Pour ceux qui ne connaissent pas le concept des fiches de renseignement, une parenthèse explicative. Les fiches sont des formulaires improvisés par les profs dans lesquels on doit détailler l'ensemble de notre famille et de nos hobbies. Leur intérêt est le secret le mieux gardé de l'administration française. Néanmoins, étant un élève discipliné, je réponds à toutes les questions, de mes derniers résultats en histoire-géo à la ville de naissance de mes parents. Pour comparaison, Bec invente des prénoms à ses sœurs différents à chaque remplissage.
Le cours commence après la récupération des fiches. Le prof range nos précieuses réponses dans un classeur (où elles resteront jusqu'à leur mise à la poubelle en juin) et débute un laïus sur le post-Bac. Il y souligne l'importance de bien réfléchir à notre parcours, de se préparer dès maintenant à nos études, mais de ne pas trop craindre l'échec non plus et de se souvenir qu'on peut toujours rebondir et changer d'avis.
Il enchaîne ensuite avec le programme de l'année. Un sujet plutôt anodin pour un prof, mais sa voix monte d'un cran et son ton devient joyeux quand il annonce : « Cette année, j'ai décidé d'innover. Pour la première fois en Terminale, nous ferons des exposés par binômes au premier trimestre. Ce sera un entraînement pour les oraux que vous aurez dans le supérieur et les présentations dans votre futur métier. Le sujet portera sur le thème au programme des Mémoires de le Seconde Guerre Mondiale, je vous donnerai plus de détails dessus pendant notre cours de vendredi. Cependant, une contrainte supplémentaire : les paires seront aléatoires. Suspense complet sur votre partenaire. Devoir apprendre à connaître votre binôme vous montrera l'importance de la communication dans une équipe. Par ailleurs, comme je vois bien que cette rentrée vous déprime tous un peu, on va commencer par le tirage au sort : ça rendra les choses plus funny ! »
Il fait une pause et sort de sa sacoche une boîte en plastique bleue. Le Tupperware est rempli de papiers repliés. Je devine les prénoms de la classe. L'activité funny a donc été préméditée avec soin.
— Une main innocente et volontaire pour venir tirer les binômes ?
Quelques regards hésitent. Se mouiller dès la deuxième de cours ne me dit pas trop. C'est Éloïse, rédactrice en chef du journal du lycée et ancienne membre du conseil municipal des jeunes, qui finit par se dévouer.

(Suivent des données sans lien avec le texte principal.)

(** X9: when every link that the scan can meet in the document has a target
    that resolves, can be tested and does not exist, as for a document of
    external links, the link sanitizer ends, given as many iterations as the
    contents have characters, and returns the world as it was; the pattern
    is one whose matches are not empty. *)
Theorem santize_targets_missing (fuel : nat) (w : World) :
  advances (regex_markdown_link E) ->
  targets_missing E w ->
  Py.len (contents (document w)) <= fuel ->
  santize_internal_links_fn E fuel w = Done w.
Proof.
  intros Hadv Hno Hf. apply santize_loop_targets_missing; [assumption | assumption | lia].
Qed.

Lemma const_macros_loop_no_macros (fuel : nat) (w : World) (pointer : nat) :
  advances (regex_const_macro E) ->
  macros (settings (context w)) = ∅ ->
  Py.len (contents (document w)) - pointer <= fuel ->
  exists w', const_macros_loop E fuel w pointer = Done w' /\
             document w' = document w /\ context w' = context w.
Proof.
  intros Hadv. revert w pointer. induction fuel as [|fuel IH]; intros w pointer Hno Hf;
    cbn [const_macros_loop];
    (destruct (pointer <? Py.len (contents (document w)))%nat eqn:Hlt;
     [|now exists w]);
    apply Nat.ltb_lt in Hlt; [lia|].
  unfold _get_next_match.
  destruct (regex_const_macro E (Py.drop pointer (contents (document w)))) as [m|] eqn:Hm;
    [|now exists w].
  apply Hadv in Hm. unfold const_macro_body. rewrite Hno, lookup_empty.
  match goal with
  | |- context [const_macros_loop E fuel ?w1 ?p1] =>
      destruct (IH w1 p1) as (w' & H1 & H2 & H3); [exact Hno | simpl; lia |]
  end.
  exists w'. now rewrite H1, H2, H3.
Qed.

« Il faut aussi une personne pour noter les noms au tableau, continue le prof. Quelqu'un d'autre ? »
Je vois Lukas trépigner. Si le prof le repère, on est mal. Son écriture est un amas de boucles indéchiffrables. Heureusement, Matt se lève avant. Avec son inimitable allure qui laisse mon voisin éperdu, le gothique abandonne sa chaise et va se placer à côté d'Éloïse sur l'estrade.
Le prof approuve en claquant des mains : « Merci à tous les deux. À présent, le sort va parler ! »
Il tend la boîte en plastique à Éloïse. La grande brune la saisit et y pioche deux papiers qu'elle déplie avant d'annoncer : « Hortense et Benjamin. »
Premier binôme officiellement formé.
Matt reporte les prénoms sur le tableau pendant qu'Hortense, qui est assise à côté de Bec, échange un regard approbateur avec Benjamin. Ils n'ont pas l'air trop déçus de se retrouver ensemble.
Une deuxième paire est annoncée dans la foulée. Puis une troisième, et je me rends compte que le prof m'a eu avec son tirage : j'écoute les annonces d'Éloïse avec la même attention que si elle révélait les poules de la Coupe du Monde. Alors que le seul lot à gagner aujourd'hui, c'est un exposé d'histoire.
« Éloïse, dit Éloïse. Et Matthieu. »
Elle relève brèvement les yeux.
— Mais c'est vous deux ! comprend le prof. Quelle coïncidence ! On peut dire que je suis aussi bon que le destin.
Matt acquiesce avec un sourire poli pendant qu'Éloïse, dont la confusion est passée, décide qu'il vaut mieux enchaîner.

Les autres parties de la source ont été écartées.